Three weeks ago, while I was in Oklahoma City, I received a text message from my sister-in-law informing me that my wife Leslie had badly injured her hand while attempting to prepare herself a fruit smoothie using an infernal contraption known as a Kitchen Ninja (I’m not even going to link to this product; suffice it to say that its one of these infomercial products you don’t need, with rotating blades meant for food, not fingers). After bleeding all over our kitchen, she was transported to the emergency room, where 30 stitches spanning four fingers later, she was in better condition.
Because my wife and I dance on the edges of the health care system in our respective occupations, we have the intellectual ability of defining what constitutes an emergency. I use the item above as an introduction to a radical idea that would solve the problems of hospitals and CMS, while at the same time possibly putting the recovery audit contractors out of business.

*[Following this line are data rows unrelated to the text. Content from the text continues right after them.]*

(** C3, as the code has it.  The prior amount of a payment is the one of
    the provider's in-memory record, and the loaders read a stored paid
    amount of 0 as the whole total; the remaining amount and the total are
    read as stored.  For a payment [a] on a transaction (resp. a rental)
    that the provider knows with [p] paid of a total [T], these being
    whole numbers that the code computes exactly, and the store answering
    the update: the call succeeds; every row of the store with that id
    comes out with [amountPaid = p + a],
    [remainingAmount = max 0 (T - (p + a))] and the status [completed]
    when that remainder is 0, else [partial] when [p + a > 0], else
    [pending], its other columns kept; every row with another id is left
    as it was and no row is added or removed.  On an overpayment the
    amount written exceeds [T] and the remainder is 0. *)
Theorem applyPayment_writes (targetId : string) (a : Z) (s : State) :
  (forall transaction,
      find (fun t => String.eqb (Transaction.id t) targetId) (transactions s)
        = Some transaction ->
      outage s (tick s) = false ->
      wholeAmounts (Transaction.amountPaid transaction)
                   (Transaction.totalAmount transaction) a ->
      exists s' paid remaining st,
        run (updateTransactionPayment targetId a) s = (Resolved tt, s')
        /\ ledgerEntry (Transaction.amountPaid transaction)
                       (Transaction.totalAmount transaction) a paid remaining st
        /\ (forall row,
              In row (DB.transactions (db s')) ->
              Transaction.id row = targetId ->
              Transaction.amountPaid row = paid
              /\ Transaction.remainingAmount row = remaining
              /\ Transaction.paymentStatus row = Some st)
        /\ DB.transactions (db s')
           = map (fun t => if String.eqb (Transaction.id t) targetId
                           then Transaction.withPayment t paid remaining (Some st)
                           else t)
                 (DB.transactions (db s))
        /\ (forall row,
              Transaction.id row <> targetId ->
              In row (DB.transactions (db s')) <-> In row (DB.transactions (db s)))
        /\ map Transaction.id (DB.transactions (db s'))
           = map Transaction.id (DB.transactions (db s))
        /\ map Transaction.totalAmount (DB.transactions (db s'))
           = map Transaction.totalAmount (DB.transactions (db s))
        /\ (Transaction.totalAmount transaction < Transaction.amountPaid transaction + a ->
            Transaction.totalAmount transaction < paid /\ remaining = 0))
  /\
  (forall theRental,
      find (fun r => String.eqb (Rental.id r) targetId) (rentals s) = Some theRental ->
      outage s (tick s) = false ->
      wholeAmounts (Rental.amountPaid theRental) (Rental.totalAmount theRental) a ->
      exists s' paid remaining st,
        run (updateRentalPayment targetId a) s = (Resolved tt, s')
        /\ ledgerEntry (Rental.amountPaid theRental)
                       (Rental.totalAmount theRental) a paid remaining st
        /\ (forall row,
              In row (DB.rentals (db s')) ->
              RentalRow.id row = targetId ->
              RentalRow.amount_paid row = paid
              /\ RentalRow.remaining_amount row = remaining
              /\ RentalRow.payment_status row = Some st)
        /\ DB.rentals (db s')
           = map (fun r => if String.eqb (RentalRow.id r) targetId
                           then RentalRow.withPayment r paid remaining (Some st)
                           else r)
                 (DB.rentals (db s))
        /\ (forall row,
              RentalRow.id row <> targetId ->
              In row (DB.rentals (db s')) <-> In row (DB.rentals (db s)))
        /\ map RentalRow.id (DB.rentals (db s')) = map RentalRow.id (DB.rentals (db s))
        /\ map RentalRow.total_amount (DB.rentals (db s'))
           = map RentalRow.total_amount (DB.rentals (db s))
        /\ (Rental.totalAmount theRental < Rental.amountPaid theRental + a ->
            Rental.totalAmount theRental < paid /\ remaining = 0))
  /\
  (forall item,
      Transaction.amountPaid (formatTransaction item)
      = (if Transaction.amountPaid item =? 0 then Transaction.totalAmount item
         else Transaction.amountPaid item)
      /\ Transaction.totalAmount (formatTransaction item) = Transaction.totalAmount item)
  /\
  (forall item,
      Rental.amountPaid (formatRental item)
      = (if RentalRow.amount_paid item =? 0 then RentalRow.total_amount item
         else RentalRow.amount_paid item)
      /\ Rental.totalAmount (formatRental item) = RentalRow.total_amount item).
Proof.
  split; [|split; [|split; intros item; split; reflexivity]].
  - intros transaction Hfind Ho _.
    destruct (updateTransactionPayment_written targetId a s transaction Hfind Ho)
      as (s' & Hrun & Hdb).
    exists s'. do 3 eexists.
    split; [exact Hrun|]. split; [apply paymentStatusOf_ledger|].
    rewrite Hdb. split; [|split; [reflexivity|]].
    { intros row Hin Hid. exact (In_setTransactionPayment _ _ _ _ _ _ Hin Hid). }
    unfold setTransactionPayment; cbn [DB.transactions DB.withTransactions].
    split; [|split; [|split]].
    + intros row Hrow. apply (In_map_other Transaction.id); [reflexivity | exact Hrow].
    + apply map_if_same. reflexivity.
    + apply map_if_same. reflexivity.
    + lia.
  - intros theRental Hfind Ho _.
    destruct (updateRentalPayment_written targetId a s theRental Hfind Ho)
      as (s' & Hrun & Hdb).
    exists s'. do 3 eexists.
    split; [exact Hrun|]. split; [apply paymentStatusOf_ledger|].
    rewrite Hdb. split; [|split; [reflexivity|]].
    { intros row Hin Hid. exact (In_setRentalPayment _ _ _ _ _ _ Hin Hid). }
    unfold setRentalPayment; cbn [DB.rentals DB.withRentals].
    split; [|split; [|split]].
    + intros row Hrow. apply (In_map_other RentalRow.id); [reflexivity | exact Hrow].
    + apply map_if_same. reflexivity.
    + apply map_if_same. reflexivity.
    + lia.
Qed.
Lemma X1_submission_settles_witness :
  let s := typed "Steal a loaf of bread" "To feed my family" initialState in
  let s' := handle (handleAnalyze (offline 0)) s in
  isSimulating s' = false ∧ error s' = Some failureMessage ∧
  actionInput s' = "Steal a loaf of bread" ∧ analyzeDisabled s' = false.
Proof.
  destruct (X1_submission_settles (offline 0)
              (typed "Steal a loaf of bread" "To feed my family" initialState))
    as (Hflag & _ & _ & [((i & a & _ & Hcall & _) & _)|(_ & Herr & Hact & _ & Hbutton)]).
  - discriminate.
  - discriminate.
  - discriminate Hcall.
  - cbv zeta. split; [exact Hflag|]. split; [exact Herr|]. split; [exact Hact | exact Hbutton].
Defined.

Lemma failedRounds_members (q : Prompt) (i k : nat) (e : Effect) :
  e ∈ failedRounds q i k → e = Request q ∨ ∃ ms, e = Sleep ms.
Proof.
  revert i. induction k as [|k IH]; intros i; [by intros ?%elem_of_nil|].
  change (failedRounds q i (S k)) with
    (Request q :: Sleep (2 ^ Z.of_nat i * 1000) :: failedRounds q (S i) k).
  rewrite !elem_of_cons. intros [->|[->|Hin]]; eauto.
Qed.

(** The trace of a submission with both texts: the flag is raised first
    and lowered last, and not lowered in between. *)
Lemma handleAnalyze_shape (w : World) (s : State) :
  actionInput s ≠ "" → intentInput s ≠ "" →
  ∃ mid, handleAnalyze w s = SetIsSimulating true :: mid ++ [SetIsSimulating false] ∧
         ∀ e, e ∈ mid → e ≠ SetIsSimulating false.
Proof.
  intros Hact Hint. destruct (attempt_cases w) as [(i & a & Hok)|Hall].
  - exists (SetError None :: failedRounds (promptOf s) 0 i ++
            Request (promptOf s) :: storeYs s a ++
            [SetPoints (λ prev, prev ++ [newPoint s w a]);
             SetActionInput ""; SetIntentInput ""]).
    split.
    + rewrite (handleAnalyze_resolved w s Hact Hint i a Hok). unfold succeed.
      cbn [app]. do 2 f_equal. rewrite <- app_assoc. f_equal.
      cbn [app]. f_equal; by rewrite <- ?app_assoc.
    + intros e. rewrite elem_of_cons, elem_of_app, elem_of_cons, elem_of_app.
      intros [->|[Hin|[->|[Hin|Hin]]]]; try discriminate.
      * apply failedRounds_members in Hin as [->|[ms ->]]; discriminate.
      * unfold storeYs in Hin. destruct (yCache s !! actionKey s).
        -- by apply elem_of_nil in Hin.
        -- apply list_elem_of_singleton in Hin as ->. discriminate.
      * rewrite !elem_of_cons in Hin.
        destruct Hin as [->|[->|[->|Hin]]]; try discriminate.
        by apply elem_of_nil in Hin.
  - exists (SetError None :: failedRounds (promptOf s) 0 3 ++
            [SetError (Some failureMessage)]).
    split.
    + rewrite (handleAnalyze_exhausted w s Hact Hint Hall).
      reflexivity.
    + intros e. rewrite elem_of_cons, elem_of_app.
      intros [->|[Hin|Hin]]; try discriminate.
      * apply failedRounds_members in Hin as [->|[ms ->]]; discriminate.
      * apply list_elem_of_singleton in Hin as ->. discriminate.
Qed.
(** * Textile bill scanning: extraction, confidence tracking, multi-pass merge
      and image-quality aggregation

    A shallow embedding of the scanning core of the billing system
    ([ImageQualityModule], [ConfidenceModule], [OCRModule.mergeScanResults],
    [OCRModule.mergeField], [DataExtractionModule]) together with the part of
    the JavaScript runtime these functions rely on: strings, regular
    expressions with backtracking, binary64 numbers read from and printed to
    text, and own-property enumeration order of plain objects.

    Conventions.
    - A JavaScript string is a [string] over an alphabet of 256 code units:
      the character of code [n] is the code unit of that number, except the
      character of code 164, which is the rupee sign U+20B9, the one code
      unit above U+00FF that the program names in a pattern.  (U+00A4, whose
      place it takes, is a symbol like any other to every function here.)
    - The confidences of the table, of the merge and of the summary and the
      pixel statistics are exact rationals, with an explicit not-a-number
      where a computation can produce one.  The number that is read from
      text and printed back (the fallback total) is an IEEE 754 binary64
      value, and so is the confidence where the entry that
      [setFieldConfidence] stores for it is at stake ([StoredConfidence]). *)

From Stdlib Require Import Bool Arith ZArith QArith Qround Qabs Lia Lqa List Sorted.
From Stdlib Require Import Ascii String DecimalString.
From Stdlib Require Import SpecFloat.
From stdpp Require Import base option gmap.
Import ListNotations.

Local Open Scope string_scope.

(** ** Strings *)

Module JSString.

(** The number of a character; for the rupee sign, below, its place in the
    alphabet.  Only the ranges of the digits and of the letters and the
    white space are told by it. *)
Definition code (c : ascii) : nat := nat_of_ascii c.

(** The rupee sign U+20B9: no white space, no digit, no letter, without an
    upper or lower case form. *)
Definition rupee : ascii := "164"%char.

Definition in_range (lo hi c : ascii) : bool :=
  (code lo <=? code c)%nat && (code c <=? code hi)%nat.

Definition is_digit (c : ascii) : bool := in_range "0" "9" c.

(** WhiteSpace and LineTerminator code units below U+0100: TAB, LF, VT, FF,
    CR, SPACE and NO-BREAK SPACE. *)
Definition is_space (c : ascii) : bool :=
  let n := code c in
  ((9 <=? n) && (n <=? 13) || (n =? 32) || (n =? 160))%nat.

(** [String.prototype.toUpperCase] and [toLowerCase] on one code unit, as
    far as the result stays a single code unit below U+0100. *)
Definition upcase (c : ascii) : ascii :=
  let n := code c in
  if ((97 <=? n) && (n <=? 122)
      || (224 <=? n) && (n <=? 254) && negb (n =? 247))%nat
  then ascii_of_nat (n - 32) else c.

Definition downcase (c : ascii) : ascii :=
  let n := code c in
  if ((65 <=? n) && (n <=? 90)
      || (192 <=? n) && (n <=? 222) && negb (n =? 215))%nat
  then ascii_of_nat (n + 32) else c.

Fixpoint toLowerCase (s : string) : string :=
  match s with
  | "" => ""
  | String c r => String (downcase c) (toLowerCase r)
  end.

Fixpoint trimStart (s : string) : string :=
  match s with
  | String c r => if is_space c then trimStart r else s
  | "" => ""
  end.

Fixpoint trimEnd (s : string) : string :=
  match s with
  | "" => ""
  | String c r =>
      match trimEnd r with
      | "" => if is_space c then "" else String c ""
      | t => String c t
      end
  end.

Definition trim (s : string) : string := trimEnd (trimStart s).

(** The test [v && v.trim() !== ''] applied to a string [v]. *)
Definition nonblank (v : string) : bool :=
  negb (v =? "") && negb (trim v =? "").

(** [s.replace(/[...]/g, '')]: every character of the class is deleted. *)
Fixpoint remove_chars (p : ascii -> bool) (s : string) : string :=
  match s with
  | "" => ""
  | String c r => if p c then remove_chars p r else String c (remove_chars p r)
  end.

(** [s.split(sep)] for a separator that is one character of a class: the
    pieces between the separators, empty pieces included. *)
Fixpoint split_on (p : ascii -> bool) (s : string) : list string :=
  match s with
  | "" => [""]
  | String c r =>
      if p c then "" :: split_on p r
      else match split_on p r with
           | piece :: rest => String c piece :: rest
           | [] => [String c ""]
           end
  end.

Fixpoint repeat_char (c : ascii) (n : nat) : string :=
  match n with
  | O => ""
  | S k => String c (repeat_char c k)
  end.

(** [s.padStart(n, c)] with a one-character filler. *)
Definition padStart (n : nat) (c : ascii) (s : string) : string :=
  repeat_char c (n - String.length s) ++ s.

(** [s.includes(t)]. *)
Fixpoint includes (s t : string) : bool :=
  String.prefix t s ||
  match s with
  | "" => false
  | String _ r => includes r t
  end.

End JSString.

(** ** Regular expressions

    The backtracking matcher of the language definition, in continuation
    style: a matcher takes a state and a continuation and yields the final
    state of the first successful way to match, trying alternatives left to
    right and iterations greedily or lazily as the quantifier says.  Every
    pattern of the program has exactly one capturing group, outside any
    quantifier, so a state carries one capture. *)

Module RegExp.
Import JSString.

Definition charset := ascii -> bool.

Inductive regex : Type :=
| Empty : regex
| Class : charset -> regex
| Seq : regex -> regex -> regex
| Alt : regex -> regex -> regex
| Quant : nat -> option nat -> bool -> regex -> regex
| Capture : regex -> regex
| EndOfInput : regex.

(** [rest] is the input from the current position on; [cap] is the text of
    capturing group 1 when it has taken part in the match. *)
Record mstate : Type := MState { rest : string; cap : option string }.

Definition continuation := mstate -> option mstate.
Definition matcher := mstate -> continuation -> option mstate.

(** Membership of a character in a class; with the [i] flag, a character
    belongs when some member of the class has the same canonical form. *)
Definition class_test (ignoreCase : bool) (cs : charset) (ch : ascii) : bool :=
  if ignoreCase then cs ch || cs (upcase ch) || cs (downcase ch) else cs ch.

Definition consumed (x y : mstate) : string :=
  substring 0 (String.length (rest x) - String.length (rest y)) (rest x).

(** RepeatMatcher.  An iteration that matches the empty string is rejected
    once the minimum is reached, so [min] plus the length of the rest of
    the input bounds the number of iterations. *)
Fixpoint repeatMatcher (fuel : nat) (m : matcher) (min : nat) (max : option nat)
    (greedy : bool) (x : mstate) (c : continuation) : option mstate :=
  match fuel with
  | O => None
  | S fuel' =>
      match max with
      | Some O => c x
      | _ =>
          let d : continuation := fun y =>
            if (min =? 0)%nat && (String.length (rest y) =? String.length (rest x))%nat
            then None
            else repeatMatcher fuel' m (Nat.pred min) (option_map Nat.pred max) greedy y c in
          if negb (min =? 0)%nat then m x d
          else if greedy then
            match m x d with Some z => Some z | None => c x end
          else
            match c x with Some z => Some z | None => m x d end
      end
  end.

Yesterday, the American Hospital Association announced that they have filed a lawsuit against the Department of Health and Human Services for “refusing to pay hospitals for hundreds of millions of dollars’ worth of care provided to patients”. The AHA was joined in their suit by Missouri Baptist Southern Hospital in Missouri, Munson Medical Center and Trinity Health Corporation in Michigan and Lancaster General Hospital in Pennsylvania.
The suit is based on the rather frequent habit of the RAC contractors coming back up to three years later and making a determination that medically necessary inpatient care should have been provided in an outpatient setting and voiding all payment for services. Many of these services have been overturned deep into the Medicare appeals process, with CMS stating that not only should the services be covered and paid under Medicare Part B, but that the services were reasonable and medically necessary.
For purposes of self-amusement, let’s go back to the very beginning. Let’s say, you’re sitting in your living room, you’re eating chips and bargain salsa, throwing back a bottle of Yoo-Hoo and watching a rerun of your favorite reality television show, which revolves around someone investigating mysterious noises in a haunted lighthouse that could be either a long-dead sea captain or possibly a gastric accident. Suddenly, you begin to feel pain in your chest. You chalk it up to the salsa at first, but you try to sleep through it later in the evening and it doesn’t go away. You summon someone who cares and they take you to the emergency room.
You wait in the emergency room. The automatic doors open up next to your chair every once in a while, adding a burst of unrequested cold air onto your symptomology. You read an article in an old issue of People about some teen-aged pop star (at first you can’t tell if the subject of the article is a boy or a girl) while continuing to feel discomfort. You are finally escorted to a bed, where in the words of Arlo Guthrie, you are “injected, inspected, detected, infected, neglected and selected”. The ER physician may call in a consultant, or may make a decision to place you in “observation”.
It is at this point that the public definition of common sense and Medicare reimbursement part ways. The patient sees him or herself as being “in the hospital”, but Medicare ties the payment to the hospital for treating you “in the hospital” with some kind of twisted metric concerning where in the hospital you are being treated. To put it simply, “You can only be paid at an inpatient rate if you cross this line”. From the perspective of the patient, the line exists outside, just before the automatic doors.
There is another branch of this argument that begins with the question “How do you define the word ‘emergency’?” being posed to random people, which yields interesting answers in the setting of a typical emergency room. For my wife Leslie, the “I am bleeding all over the kitchen” rule of thumb dictated that she go to the emergency room. Short of that or an unresponsive body on the floor, it’s off to either an over-the-counter medication or Urgent Care.
The problem appears to lie with CMS’ payment methods. Hospitals are finding ways to provide cost-effective care to patients who do not rise to the definition of “emergency”, yet continue to show up in the ER. In the end, the land beyond the ER is defined by everyone except CMS as “in the hospital”. Facilities have encountered continuing heartache at the hands of auditors based on CMS’ twisted definitions and lack of clear guidance. This confusion has now risen to the level of a federal lawsuit, when perhaps the better option is to simplify CMS’ definition of “in the hospital” to align it with common sense.
As for your chest pain, it turns out that you had a bad reaction to the guar gum in the Yoo-Hoo. You really ought to stop drinking that stuff.